The Scottish government announced in January that it was imposing a moratorium on granting consents for shale gas and coalbed methane developments in Scotland while further research and a public consultation was carried out.
Firth of Forth
The moratorium did not include underground coal gasification, which campaigners have claimed raises similar environmental and public health concerns to shale gas and coalbed methane techniques.
Supporters of UCG argue that it is a way of providing cleaner energy, diversity of supply and energy security for the UK.
There are already plans to exploit remaining coal reserves deep beneath the Firth of Forth and the Solway.
Energy company Cluff Natural Resources has estimated there are up to 335 million tonnes of coal under the seabed of the Forth alone.
It wants to build the UK's first deep offshore UCG plant to exploit the coal seams.
In a robust response to the anti-fracking groups, Cluff said there had been more than 100 UCG projects worldwide since the technology was first demonstrated in the 1930s, and that, when done properly, "there are no inherent risks associated with the process or the technologies employed in UCG".
Andrew Nunn, the group's chief operating officer, added: "Typically, the ill-informed opponents of UCG choose to focus on a small number of negative outcomes during the developmental phases of the technology rather than the opportunities that a well-designed and operated UCG project could bring to the people of Scotland in the form of more competitive local industry, new employment opportunities, local tax revenue and energy security.
"These increasingly extreme groups oppose practically all forms of energy development in Scotland and do not represent the vast majority of the population.
"They have no democratic legitimacy and should not be allowed to dictate government policy, which works to the benefit of the entire nation.
"The misleading and increasingly inflammatory language they use is deliberately designed to instil an unwarranted sense of fear and unease in communities for their own political ends, which is a great disservice to those they claim to represent."
But the anti-fracking groups have written to Energy Minister Fergus Ewing calling for him to halt the UCG industry in its tracks.
The letter has been signed by organisations including Friends of the Earth, the Unison union and the Women's Environmental Network, as well as a number of community anti-fracking groups and academics.
It expressed their "grave concern" that UCG is not currently covered by the scope of the Scottish government's moratorium.
And it said Scottish ministers already had sufficient powers to impose a moratorium on UCG.
The letter said: "While we are disappointed that Coal Authority licensing is not proposed to be devolved to Holyrood under the Smith Commission, we note that the means of imposing a moratorium on unconventional oil and gas developments - ensuring that no planning permissions or environmental permits are granted for these developments - could equally be applied to underground coal gasification."

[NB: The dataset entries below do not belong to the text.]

(** ** The requests of a configuration *)

Section ConfigRequests.
Context (getenv : string -> string) (pem_decode : string -> option string)
  (parse_pkix : string -> result string pkix_key) (open_file : string -> result string reader)
  (exchange : list platform_request -> platform_request -> result string client_response).

Lemma config_key_sends file contents addr :
  sends_only (fun q => exists base, controlPlatformBaseURL addr = Ok base /\ same_host base q /\
                pq_BasicAuth q = None)
    (config_key pem_decode parse_pkix open_file exchange file contents addr).
Proof.
  unfold config_key. case_bool_decide; simpl; [|auto with proxy]. case_bool_decide; simpl; [|auto with proxy].
  case_bool_decide; simpl; [auto with proxy|]. intros sent.
  destruct (proj1 (downloads_same_host exchange (fun _ => Err "") "" "" addr) sent) as (new & E & F).
  exists new. by destruct (downloadKey _ _ _).
Qed.

(** An accepted configuration was put together with requests to its own platform
    address only, without credentials, and its key is a strong RSA key. *)
Lemma GetConfig_Ok args sent sent' c :
  GetConfig getenv pem_decode parse_pkix open_file
    exchange args sent = (sent', Ok c) ->
  (exists n e, PublicKey c = RSAKey (Some n) e /\ minimumRSAKeyBits <= BitLen n) /\
  exists new, sent' = sent ++ new /\
    Forall (fun q => exists base, controlPlatformBaseURL (PlatformAddr c) = Ok base /\ same_host base q /\
              pq_BasicAuth q = None) new.
Proof.
  intros (fs0 & s0 & E0 & H)%comm_bind_Ok. apply comm_bind_Ok in H as (fs & s1 & E1 & H).
  injection E0 as -> _. injection E1 as -> _. cbv zeta in H. set (addr := if bool_decide _ then _ else _) in H.
  revert H. destruct (negb _ && _); [done|]. destruct (negb _ && _); [done|]. intros H.
  apply comm_bind_Ok in H as (k & s2 & K & H). apply comm_bind_Ok in H as (nets & s3 & E3 & H).
  apply comm_bind_Ok in H as (o & s4 & E4 & H). injection E3 as -> _. injection E4 as -> _. injection H as -> <-.
  split; [apply config_key_strong in K as [bytes K]; by apply publicKeyDecode_strong in K|].
  destruct (config_key_sends (flag_string fs "jwt-public-key-file") (flag_string fs "jwt-public-key-contents") addr s1)
    as (new & E & F). rewrite K in E. simpl in E. subst. exists new. done.
Qed.
End ConfigRequests.

(** ** Witnesses *)

Module ConfigDemo.
Definition getenv (name : string) : string :=
  if bool_decide (name = "PROXY_LOCALE") then "zh-TW"
  else if bool_decide (name = "PROXY_LISTEN_ADDRESS") then ":9090" else "".
Definition pkix (block : string) : result string pkix_key := Ok (RSAKey (Some (2 ^ 2047)) 65537).

Definition args : list (string * string) :=
  [("jwt-public-key-contents", "KEY"); ("https-proxy-protocol-ports", "443,x,8443"); ("listen-address", ":80");
   ("platform-public-origin", "https://platform.example/"); ("trusted-proxy-cidrs", "10.0.0.0/8, ")].

Definition no_exchange (sent : list platform_request) (q : platform_request) : result string client_response :=
  Err "connection refused".

Definition run : list platform_request * result string Config :=
  GetConfig getenv Some pkix (fun _ => Err "no such file")  no_exchange args [].

(** A platform: the schemas, the credential, and the archive. *)
Definition schemas (collection : string) : json :=
  JObject [("type", JString "collection");
           ("data", JArray [JObject [("id", JString "host")];
                            JObject [("id", JString "credential"); ("links", JObject [("collection", JString collection)])]])].
Definition credentials : json :=
  JObject [("data", JArray [JObject [("links", JObject [("certificate", JString "https://platform:8080/cert")])]])].
Definition exchange (collection : string) (sent : list platform_request) (q : platform_request)
  : result string client_response :=
  Ok (mkResp 200 ∅ (mkReader (if bool_decide (Path (pq_URL q) = "/v1/schemas") then json_print (schemas collection)
                               else if bool_decide (Path (pq_URL q) = "/creds") then json_print credentials else "zip") None)).
Definition entry (name contents : string) : zip_file :=
  mkZip name (go_len contents) (Ok (mkReader contents None)) None.
Definition zip (archive : string) : result string (list zip_file) :=
  Ok [entry "readme" ""; entry "key.pem" "K"; entry "ca.pem" "A"; entry "cert.pem" "C"].
Definition download (collection : string) : list platform_request * result string Certs :=
  downloadCert (exchange collection) zip
    "access" "secret" "platform:8080" [].
End ConfigDemo.
Import ConfigDemo.

(** The flag wins over the environment, the environment over the default. *)
Example config_runs :
  match run with
  | (_, Ok c) => Locale c = "zh-TW" /\ ListenAddr c = ":80" /\ TrustedProxyCIDRs c = [mkIPNet [10; 0; 0; 0] [255; 0; 0; 0]] /\
      ProxyProtoHTTPSPorts c = {[443; 8443]}
  | _ => False
  end.
Proof. vm_compute. by split_and!. Qed.

Lemma config_well_typed_witness :
  match snd run with
  | Ok c => exists bits, jwt_key (PublicKey c) = RSAPublicKey bits /\ 2048 <= bits
  | Err _ => False
  end.
Proof.
  destruct run as [sent' [c|e]] eqn:E; [|by vm_compute in E].
  destruct (config_well_typed getenv Some pkix (fun _ => Err "no such file") 
    no_exchange args [] sent' c E) as [(bits & K & L & _) _].
  exists bits. exact (conj K L).
Defined.

(** The archive is fetched with three requests; a credential collection on another
    host is refused before it is asked. *)
Example download_runs :
  snd (download "/creds") = Ok (mkCerts "A" "C" "K") /\
  (Host ∘ pq_URL) <$> fst (download "/creds") = ["platform:8080"; "platform:8080"; "platform:8080"].
Proof. by vm_compute. Qed.

Example download_other_host_refused :
  is_Ok (snd (download "http://evil/creds")) = false /\
  (Host ∘ pq_URL) <$> fst (download "http://evil/creds") = ["platform:8080"].
Proof. by vm_compute. Qed.

Lemma download_error_masked_witness :
  snd (config_key Some pkix (fun _ => Err "no such file") no_exchange "" "" "platform" []) =
  Err "JWT public key must contain between 1 and 1048576 bytes".
Proof.
  destruct (downloadKey no_exchange "platform" []) as [sent' [b|e]] eqn:E; [by vm_compute in E|].
  by rewrite (download_error_masked Some pkix (fun _ => Err "no such file")
    no_exchange "platform" [] sent' e E).
Defined.
(** ** The HTTP filter *)

Definition httpInterceptorType : string := "http".
Definition maxFilterResponseBodyBytes : Z := Z.shiftl 4 20.
Definition maxFilterRequestBodyBytes : Z := Z.shiftl 5 20.
Definition defaultFilterTimeout : Z := 15.
Definition maximumFilterTimeout : Z := 120.

Section HTTPFilter.
Context (exchange : list out_request -> out_request -> result string client_response).

Definition validFilterEndpoint (raw : string) : result string url :=
  match url_parse raw with
  | None => Err "invalid API filter endpoint"
  | Some endpoint =>
      if negb (bool_decide (Scheme endpoint = "http")) && negb (bool_decide (Scheme endpoint = "https"))
         || bool_decide (Host endpoint = "") || HasUser endpoint || negb (bool_decide (Fragment endpoint = ""))
      then Err "API filter endpoint must be HTTP(S), include a host, and contain no credentials or fragment"
      else Ok endpoint
  end.

(** The timeout in seconds. *)
Definition filter_timeout (raw : string) : Z :=
  if bool_decide (raw = "0") || bool_decide (raw = "") then defaultFilterTimeout
  else match parse_int raw with
       | Some parsed => if (0 <? parsed) && (parsed <=? maximumFilterTimeout) then parsed else defaultFilterTimeout
       | None => defaultFilterTimeout
       end.

Definition filter_client_Do (q : out_request) : comm out_request filter_error client_response := fun sent =>
  (sent ++ [q], match exchange sent q with Ok r => Ok r | Err e => Err (0, e) end).

Definition GenericHTTPFilter_ProcessFilter (filter : FilterData) (input : APIRequestData)
  : comm out_request filter_error APIRequestData :=
  match marshal_data input with
  | None => fail (0, "json: unsupported value")
  | Some bodyContent =>
      if maxFilterRequestBodyBytes <? go_len bodyContent
      then fail (0, "API filter request exceeds " +:+ itoa maxFilterRequestBodyBytes +:+ " bytes")
      else
        endpoint ← map_error (pair 0) (lift (validFilterEndpoint (fd_Endpoint filter)));
        match NewRequestURL (url_string endpoint) with
        | None => fail (0, "invalid request URL")
        | Some target =>
            let h := if bool_decide (fd_SecretToken filter = "") then ∅
                     else header_set SignatureHeader (SignString bodyContent (fd_SecretToken filter)) ∅ in
            let h := header_set "Content-Length" (itoa (go_len bodyContent))
                       (header_set "Content-Type" "application/json" h) in
            resp ← filter_client_Do (mkOut "POST" target h bodyContent (filter_timeout (fd_Timeout filter)));
            byteContent ← map_error (pair 0) (lift (read_limited (maxFilterResponseBodyBytes + 1) (cr_Body resp)));
            if maxFilterResponseBodyBytes <? go_len byteContent
            then fail (0, "API filter response exceeds " +:+ itoa maxFilterResponseBodyBytes +:+ " bytes")
            else if 0 <? go_len byteContent
                 then match unmarshal_data byteContent with
                      | None => fail (0, "invalid API filter response")
                      | Some output => mret (set_status (cr_StatusCode resp) output)
                      end
                 else mret (set_status (cr_StatusCode resp) empty_data)
        end
  end.

Definition NewHTTPFilter : APIFilter := mkFilter httpInterceptorType GenericHTTPFilter_ProcessFilter.
End HTTPFilter.

(** ** The token filter *)

Definition tokenInterceptorType : string := "authTokenValidator".
Definition maxPlatformAuthResponseBytes : Z := Z.shiftl 2 20.
Definition maxPlatformCredentialBytes : Z := Z.shiftl 16 10.
Definition platformAuthRequestTimeout : Z := 10.
(** The tables of the router are those of the configuration: each path has exactly
    the filters that name it, in the order of the file, and the destination of the
    last entry that names it, whose URL was accepted. *)
Theorem router_tables_exact cf filters i p :
  buildRouter cf filters = Ok i ->
  exists cfg, load_config cf = Ok cfg /\
    default [] (pathPreFilters i !! p) = filters_for p (RequestInterceptors cfg) /\
    match destination_for p (Destinations cfg) with
    | None => pathDestinations i !! p = None
    | Some d => exists h, newProxy (DestinationURL d) = Ok h /\ pathDestinations i !! p = Some h
    end.
Proof.
  intros (cfg & dests & L & D & ->)%buildRouter_Ok. exists cfg. split_and!; [done|apply build_filters_lookup|].
  apply build_destinations_lookup with (p := p) in D. simpl. by destruct (destination_for p (Destinations cfg)).
Qed.

(** An answer of the interceptor itself. *)
Definition answered (o : outcome) : Prop := match o with Forward _ _ _ | Proxied _ => False | _ => True end.

#[local] Instance answered_dec o : Decision (answered o).
Proof. destruct o; apply _. Defined.











(** A path with interceptors is closed to the methods they do not list: unless the
    method is POST, such a request is answered 405 instead of being handed to the
    platform, because the router reports a method mismatch before it tries the
    handler for requests that match no route. *)
Theorem unlisted_method_refused cf filters cfg i UUID order req body sent fd p :
  load_config cf = Ok cfg -> buildRouter cf filters = Ok i ->
  mux_cleanPath (Path (URL req)) = Path (URL req) -> Method req <> "POST" ->
  (forall fd', fd' ∈ RequestInterceptors cfg -> method_match (Method req) fd' = false) ->
  fd ∈ RequestInterceptors cfg -> fd_Methods fd <> [] -> p ∈ fd_Paths fd -> template_ok p = true ->
  path_match p (Path (URL req)) = true ->
  ServeHTTP i UUID order req body sent = (i, sent, NotAllowed).
Proof.
  intros L (cfg' & dests & L' & _ & ->)%buildRouter_Ok C NP N Hfd Hm Hp T Pm.
  rewrite L in L'. injection L' as <-. unfold Interceptor.ServeHTTP. rewrite C bool_decide_eq_true_2 //. cbn [negb Interceptor.routes].
  rewrite (router_Match_mismatch template_ok path_match) //.
  - intros rt [(fd' & q & m & Hfd' & _ & Hm' & ->)| ->]%elem_of_build_routes;
      [|exists "POST", "/v1-api-interceptor/reload"; split; [done|by intros E; apply NP]].
    exists (to_upper m), q. split; [done|]. intros E. specialize (N fd' Hfd'). rewrite (proj2 (method_match_elem (Method req) fd')) // in N. by exists m.
  - right. destruct (fd_Methods fd) as [|m ms] eqn:E; [done|]. exists (intercept_route m p).
    split_and!; [|done..]. apply elem_of_build_routes. left. exists fd, p, m. rewrite E. split_and!; [done..|left|done].
Qed.

(** The status a failing filter chose is not the one the caller gets. *)
Theorem filter_status_lost filters UUID api method envID fd l b h sent sent' f status text :
  method_match method fd = true -> filters !! fd_Type fd = Some f ->
  ProcessFilter f fd (filter_input UUID api method envID b h) sent = (sent', Err (status, text)) ->
  run_filters filters UUID api method envID (fd :: l) b h sent =
    (sent', Err (mkProxyError "500" "API request interceptor failed")).
Proof.
  intros M F P. cbn [run_filters]. rewrite M F. cbn [negb]. unfold mbind, comm_bind, map_error.
  fold (filter_input UUID api method envID b h). by rewrite P.
Qed.
End InterceptorProps.

(** *** The router in force *)

(** The part of the file system the router is built from. *)
Record files := mkFiles {
  fs_missing : string -> bool; fs_open : string -> result string reader }.

Section RouterInForce.
Context (template_ok : string -> bool) (path_match : string -> string -> bool)
  (json_error : string -> string).

Definition build (fs : files) (cf : string) (filters : gmap string APIFilter) : result string interceptor :=
  buildRouter (fs_missing fs) (fs_open fs) cf filters.
Definition serve (fs : files) := ServeHTTP template_ok path_match json_error (fs_missing fs) (fs_open fs).

(** Requests served one after another, the file system changing in between. *)
Inductive serving (cf : string) (filters : gmap string APIFilter) : list files -> interceptor -> Prop :=
| serving_start fs i : build fs cf filters = Ok i -> serving cf filters [fs] i
| serving_request l i fs UUID order req body sent i' sent' o :
    serving cf filters l i -> serve fs i UUID order req body sent = (i', sent', o) ->
    serving cf filters (l ++ [fs]) i'.
(* ===== verification/Server.v ===== *)
(** * The server: routing, master switching, TLS and start-up

    Models [proxy/proxy.go], [proxy/frontend_switcher.go], [proxy/swarm_handler.go],
    [proxy/access.go], [proxy/tls/splitter.go], [newTokenLookup] of
    [proxy/token.go] and [main.go]: how a connection becomes a request, which
    handler gets it, when it is forwarded to another master instead, the reverse
    proxies to the platform, and how all of it is put together at start-up.

    The table of routes is the concrete one of [main.go]; templates are matched by a
    small matcher for the patterns that occur in it. *)

From S2P Require Import Prelude GoString GoHash GoNet GoUrl GoCookie Message Multiplexer Backend Session SessionManager.
From S2P Require Import Delegation Capability Http Upgrade Frontend SessionHttp ProxyProtocol Config Mux Filters Interceptor.

(** ** Paths *)

(** [cleanPath]: every run of slashes becomes one.  [prev] is whether the last
    character was a slash. *)
Fixpoint squeeze (prev : bool) (s : string) : string :=
  match s with
  | EmptyString => ""
  | String c s =>
      if bool_decide (c = "/"%char)
      then if prev then squeeze true s else String c (squeeze true s)
      else String c (squeeze false s)
  end.
Definition cleanPath (path : string) : string := squeeze false path.

(** [pathCleaner.ServeHTTP] up to the router. *)
Definition clean_request (req : request) : request :=
  let p := cleanPath (Path (URL req)) in
  if bool_decide (p = Path (URL req)) then req else set_url (with_path p (URL req)) req.

(** ** Path templates *)

(** What a template compiles to: literal text, one or more characters other than a
    slash, any text without a line break, and optional literal text. *)
Inductive piece := PLit (s : string) | PSeg | PAll | POpt (s : string).

#[export] Instance piece_eq_dec : EqDecision piece.
Proof. solve_decision. Defined.

(** The patterns that occur after the colon of a variable. *)
Definition pattern_pieces (p : string) : option (list piece) :=
  if bool_decide (p = ".*") then Some [PAll]
  else if bool_decide (p = "hoststats(?:\/project)?(?:\/)?") then Some [PLit "hoststats"; POpt "/project"; POpt "/"]
  else if bool_decide (p = "containerstats(?:\/service)?(?:\/)?")
       then Some [PLit "containerstats"; POpt "/service"; POpt "/"]
  else if sforall (fun c => is_lower c) p && negb (bool_decide (p = "")) then Some [PLit p]
  else None.

(** A variable [{name}] or [{name:pattern}]: its name and its pieces. *)
Definition variable_pieces (v : string) : option (string * list piece) :=
  match cut ":" v with
  | None => if bool_decide (v = "") then None else Some (v, [PSeg])
  | Some (name, pattern) => if bool_decide (name = "") then None else pair name <$> pattern_pieces pattern
  end.
(** A request of the history posted this secret with a ticket that names the host. *)
Definition session_ticket (key : public_key) (l : list event) (host secretHash_ : string) : Prop :=
  exists env req input raw token, ERequest env req ∈ l /\ read_create (re_body env) = Some input /\
    secretHash_ = hash (in_Secret input) /\ fields (in_Token input) = [raw] /\
    verified jwt_parse key raw token /\ names_host token host.

Lemma presented_mono l l' raw : l ⊆ l' -> presented l raw -> presented l' raw.
Proof.
  intros S (req & H & E). exists req. split; [|done]. unfold requests in *.
  apply list_elem_of_bind in H as (ev & H & Hev). apply list_elem_of_bind. exists ev. split; [done|by apply S].
Qed.

Lemma session_ticket_mono key l l' host hash_ : l ⊆ l' -> session_ticket key l host hash_ -> session_ticket key l' host hash_.
Proof. intros S (env & req & input & raw & token & H & R). exists env, req, input, raw, token. split; [by apply S|done]. Qed.

Abbreviation backends_inv c l :=
  (backends_ok (keyTraceURL parse_unverified) (presented_ticket jwt_parse (key_of c) (presented l))).
Abbreviation interleaved_inv_ c l :=
  (interleaved_inv jwt_parse (keyTraceURL parse_unverified) (key_of c) (presented l)).
#[local] Instance system_client_invariant c l : @client_invariant interleaved (system_backendProxy c) (interleaved_inv_ c l).
Proof. apply interleaved_client_invariant. Qed.

Definition system_inv (c : setup) (max : nat) (U : propset string) (l : list event) s : Prop :=
  mgr_inv (backends_inv c l) (session_ticket (key_of c) l) max U (sy_manager s).

Lemma backends_inv_mono c U V l l' w : U ⊆ V -> l ⊆ l' -> backends_inv c l U w -> backends_inv c l' V w.
Proof.
  intros S T [Iw N K]. split; [done| |by eauto]. intros p m Hp. destruct (N p m Hp) as [Ht Pr].
  split; [done|by eapply presented_mono].
Qed.

(** Replacing the backends under the sessions. *)
Lemma system_inv_world c max U V l w s :
  system_inv c max U l s -> backends_inv c l V w -> system_inv c max V l (set_world w s).
Proof. intros [H [] C A] Hw. by split. Qed.

Lemma system_inv_mono c max U V l l' s : U ⊆ V -> l ⊆ l' -> system_inv c max U l s -> system_inv c max V l' s.
Proof.
  intros S T [H M C A]. split; [by eapply backends_inv_mono|done|done|]. intros p ses_ Hp.
  destruct (A p ses_ Hp) as [W Al]. split; [done|by eapply session_ticket_mono].
Qed.

(** The backends during an event of the history. *)
Lemma interleaved_by_inv c max U V l ll s :
  system_inv c max U l s -> U ⊆ V -> (forall x, x ∈ concat ll -> other_ok (presented l) V x) ->
  interleaved_inv_ c l V (interleaved_by ll (m_backend (sy_manager s))) /\
  mgr_inv (interleaved_inv_ c l) (session_ticket (key_of c) l) max V (manager_by ll (sy_manager s)).
Proof.
  intros H S O. assert (interleaved_inv_ c l V (interleaved_by ll (m_backend (sy_manager s)))) as Hi.
  { split; [by eapply backends_inv_mono; [done|done|apply (mi_backend _ _ _ _ _ H)]|]. simpl.
    apply Forall_forall. intros l' Hl. apply Forall_forall. intros x Hx. apply O.
    apply list_elem_of_In, in_concat. exists l'. by rewrite -!list_elem_of_In. }
  split; [done|]. by eapply mgr_inv_backend; [|exact H|exact Hi].
Qed.

Lemma settled_inv c max V l (m : manager interleaved) s :
  mgr_inv (interleaved_inv_ c l) (session_ticket (key_of c) l) max V m ->
  system_inv c max V l (set_manager (settled m) s).
Proof. intros H. pose proof (mi_backend _ _ _ _ _ H) as [Hw _]. by eapply mgr_inv_backend; [|exact H|exact Hw]. Qed.

(** What others do during the last event of a history is in order. *)
Lemma last_others_ok l ev V :
  others_drawn (event_others ev) ⊆ V ->
  forall x, x ∈ event_others ev -> other_ok (presented (l ++ [ev])) V x.
Proof.
  intros S x Hx. split.
  - intros k Hk. apply S. by exists x.
  - intros req Hr. exists req. split; [|done]. apply list_elem_of_bind. exists ev. split; [|set_solver].
    apply elem_of_app. right. apply list_elem_of_bind. by exists x.
Qed.

Lemma serve_local_inv c max env h req req' U l s :
  let l' := l ++ [ERequest env req] in
  let O := others_drawn (concat (re_others env)) in
  same_request req req' -> system_inv c max U l s -> fresh_supply (O ∪ U) (re_uuid env) ->
  system_inv c max (drawn (re_uuid env) ∪ (O ∪ U)) l' (fst (serve_local c env h req' s)).
Proof.
  intros l' O Same H0 F. set (U0 := O ∪ U) in *.
  assert (system_inv c max U0 l' s) as H by (eapply system_inv_mono; [| |exact H0]; subst U0 l'; set_solver).
  assert (forall x, x ∈ concat (re_others env) -> other_ok (presented l') U0 x) as Ok_.
  { apply (last_others_ok l (ERequest env req)). subst U0. simpl. set_solver. }
  destruct (interleaved_by_inv c max U0 U0 l' (re_others env) s H ltac:(done) Ok_) as [Hb Hm].
  assert (forall V s', V ⊆ drawn (re_uuid env) ∪ U0 -> system_inv c max V l' s' ->
    system_inv c max (drawn (re_uuid env) ∪ U0) l' s') as K by by (intros V s' ?; apply system_inv_mono).
  assert ({[re_uuid env 0]} ∪ U0 ⊆ drawn (re_uuid env) ∪ U0) as S1.
  { apply union_mono_r. intros k. rewrite elem_of_singleton. intros ->. exists 0%nat. split; [by apply Nat.ltb_lt|done]. }
  assert (U0 ⊆ drawn (re_uuid env) ∪ U0) as S0 by set_solver.
  pose proof (fs_new _ _ F 0 ltac:(apply Nat.ltb_lt; done)) as N.
  pose proof (fs_wire _ _ F 0 ltac:(apply Nat.ltb_lt; done)) as W.
  assert (request_token req' = request_token req) as Tk by by apply same_request_token.
  destruct h; cbn [serve_local].
  - by apply (K U0).
  - by apply (K U0).
  - destruct (serveSession _ _ _ _ _ _ _) as [m r] eqn:E. apply (K _ _ S1), settled_inv.
    pose proof (serveSession_inv (BP := system_backendProxy c) (interleaved_inv_ c l') (session_ticket (key_of c) l') max jwt_parse (re_post env)
      (st_frontend c) U0 (session_env env) req' (re_body env) _ Hm N W) as R.
    rewrite E in R. apply R. clear R E. intros input u token host Rd A. apply auth_verified in A as (V & Ne & Nh).
    exists env, req, input, (request_token (SessionHttp.auth_request req' (in_Token input) u)), token.
    split_and!; [subst l'; set_solver|done|done| |done|done].
    by eapply auth_request_token.
  - destruct (serveBackend _ _ _ _ _ _) as [w e] eqn:E. apply (K U0 _ S0).
    apply (system_inv_world c max U0); [done|]. rewrite (_ : w = fst (w, e)) // -E. apply serveBackend_inv.
    + rewrite Tk. exists req. split; [|done]. apply list_elem_of_bind. exists (ERequest env req). split; [left|subst l'; set_solver].
    + apply (mi_backend _ _ _ _ _ H).
  - destruct (serveFrontend _ _ _ _ _ _ _ _ _ _ _) as [b e] eqn:E. apply (K _ _ S1).
    apply (system_inv_world c max U0); [done|].
    assert (interleaved_inv_ c l' ({[re_uuid env 0]} ∪ U0) b) as [Hw _]; [|done].
    rewrite (_ : b = fst (b, e)) // -E. by apply serveFrontend_inv; [apply system_client_invariant|..].
  - destruct (serveHTTP _ _ _ _ _ _ _ _ _ _ _ _ _ _) as [[[b cache] rw_] e] eqn:E.
    apply (K _ _ S1). apply (system_inv_world c max U0); [done|].
    assert (interleaved_inv_ c l' ({[re_uuid env 0]} ∪ U0) b) as [Hw _]; [|done].
    rewrite (_ : b = fst (fst (fst (b, cache, rw_, e)))) // -E. by apply serveHTTP_inv; [apply system_client_invariant|..].
  - destruct (serveStats _ _ _ _ _ _ _ _ _ _ _ _ _ _) as [b o] eqn:E.
    apply (system_inv_world c max U0); [done|].
    assert (interleaved_inv_ c l' (drawn (re_uuid env) ∪ U0) b) as [Hw _]; [|done].
    rewrite (_ : b = fst (b, o)) // -E. by apply serveStats_inv; [apply system_client_invariant|..].
  - destruct (platformWSProxy_ServeHTTP _ _ _); [by apply (K U0)|by apply (K U0)|].
    unfold serve_interceptor. destruct (Interceptor.ServeHTTP _ _ _ _ _ _ _ _ _ _ _) as [[i sent] o].
    by apply (K U0).
  - unfold proxyProtocolConverter_ServeHTTP, serve_interceptor.
    destruct (Interceptor.ServeHTTP _ _ _ _ _ _ _ _ _ _ _) as [[i sent] o]. by apply (K U0).
Qed.

Lemma manager_by_ok (o : mop) l m : mop_ok o m -> mop_ok o (manager_by l m).
Proof. by destruct o. Qed.

Lemma manage_inv c max U l o ll s :
  system_inv c max U l s -> (forall x, x ∈ concat ll -> other_ok (presented l) U x) ->
  mop_ok o (sy_manager s) -> mop_drawn o = ∅ -> (forall P V, mop_allowed P V o) ->
  system_inv c max U l (manage c o ll s).
Proof.
  intros H Ok_ Ho Ed Al. destruct (interleaved_by_inv c max U U l ll s H ltac:(done) Ok_) as [_ Hm].
  apply settled_inv. pose proof (run_mop_inv (BP := system_backendProxy c) (interleaved_inv_ c l)
    (session_ticket (key_of c) l) max U o _ Hm (manager_by_ok o ll _ Ho) (Al _ _)) as R.
  rewrite Ed in R. eapply mgr_inv_mono; [apply system_client_invariant| |exact R]. set_solver.
Qed.

Lemma run_event_inv c max U l ev s :
  system_inv c max U l s -> event_ok U s ev -> system_inv c max (event_drawn ev ∪ U) (l ++ [ev]) (run_event c ev s).
Proof.
  intros H OK.
  assert (system_inv c max (others_drawn (event_others ev) ∪ U) (l ++ [ev]) s) as H1
    by (eapply system_inv_mono; [| |exact H]; set_solver).
  assert (forall s', system_inv c max (others_drawn (event_others ev) ∪ U) (l ++ [ev]) s' ->
    system_inv c max (event_drawn ev ∪ U) (l ++ [ev]) s') as K.
  { intros s'. apply system_inv_mono; [unfold event_drawn; set_solver|done]. }
  assert (forall x, x ∈ event_others ev -> other_ok (presented (l ++ [ev])) (others_drawn (event_others ev) ∪ U) x) as Ok_
    by (apply last_others_ok; set_solver).
  destruct ev as [env req|p o ll|now ll|o|file|addr peer input|addr closed_]; cbn [run_event event_ok] in *.
  - unfold serve. pose proof (request_served (st_routes c) (sy_switcher s) req) as Sv.
    destruct (SwarmHandler_ServeHTTP _ _ _) as [h req'|p req'|path| |]; [|by apply K..].
    destruct Sv as [_ Same]. eapply system_inv_mono; [|done|by apply serve_local_inv].
    unfold event_drawn. cbn [event_others]. set_solver.
  - apply K, manage_inv; try done.
  - apply K, manage_inv; try done.
  - destruct OK as [G OK]. apply K. apply (system_inv_world c max (others_drawn [] ∪ U)); [done|].
    apply backends_ok_stream; [apply (mi_backend _ _ _ _ _ H1)|done|by destruct o..].
  - by apply K.
  - by apply K.
  - by apply K.
Qed.

Lemma run_inv c max U l0 s l s' :
  run c U s l s' -> system_inv c max U l0 s -> exists V, system_inv c max V (l0 ++ l) s'.
Proof.
  intros R. revert l0. induction R as [U s|U s ev l s' OK R IH]; intros l0 H; [exists U; by rewrite app_nil_r|].
  rewrite cons_middle app_assoc. by apply IH, run_event_inv.
Qed.

Lemma initial_inv c max replay_ active_ ended_ i sw :
  0 <= replay_ -> system_inv c max ∅ [] (initial_system max replay_ active_ ended_ i sw).
Proof.
  intros L. split; simpl; [|by apply initial_ok|split; [done|]|done].
  - split; [apply Inv_initial|done|done].
  - unfold activeSessionCountLocked. simpl. rewrite map_filter_empty map_size_empty. lia.
Qed.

Mary Church, head of Campaigns at Friends of the Earth Scotland, claimed UCG was the "most experimental and frightening method of unconventional gas extraction currently threatening Scottish communities."
She also said recent trials around the world had gone "badly wrong", and described the climate impact of the technology as "simply unacceptable".
"It makes no sense for a country with ambitious climate targets and the means to achieve them with renewables to flirt with such a risky form of energy production." she added.
"Communities threatened with Cluff's plans to ignite the coal under the Forth are asking why hasn't the Scottish government acted to protect them in the way that communities facing shale gas fracking and coal bed methane drilling are.
"The case to include underground coal gasification in the new moratorium and planned work on health and environmental impacts of unconventional gas is crystal clear, and the means of doing so totally within the power of the Scottish government."
In response, the Scottish government said its "careful, considered and evidence-based approach" had been underpinned by the recent moratorium announcement, which outlined its plans for a full public consultation and further research.
A spokesman said: "The moratorium is specifically about onshore unconventional oil and gas developments, including fracking - further to confirmation by the UK government that it would devolve onshore licensing powers for these types of development.
"Many of the relevant powers relating to underground coal gasification remain with Westminster and the licensing regime is not being devolved, though we will work with Sepa and all relevant regulators to ensure we have the appropriate controls and regulations to protect the environment.
"The Scottish government will continue to take an evidence-based approach to the development of new energy technologies, which should give security and confidence to the people of Scotland that such resources would be developed in an environmentally safe and satisfactory way."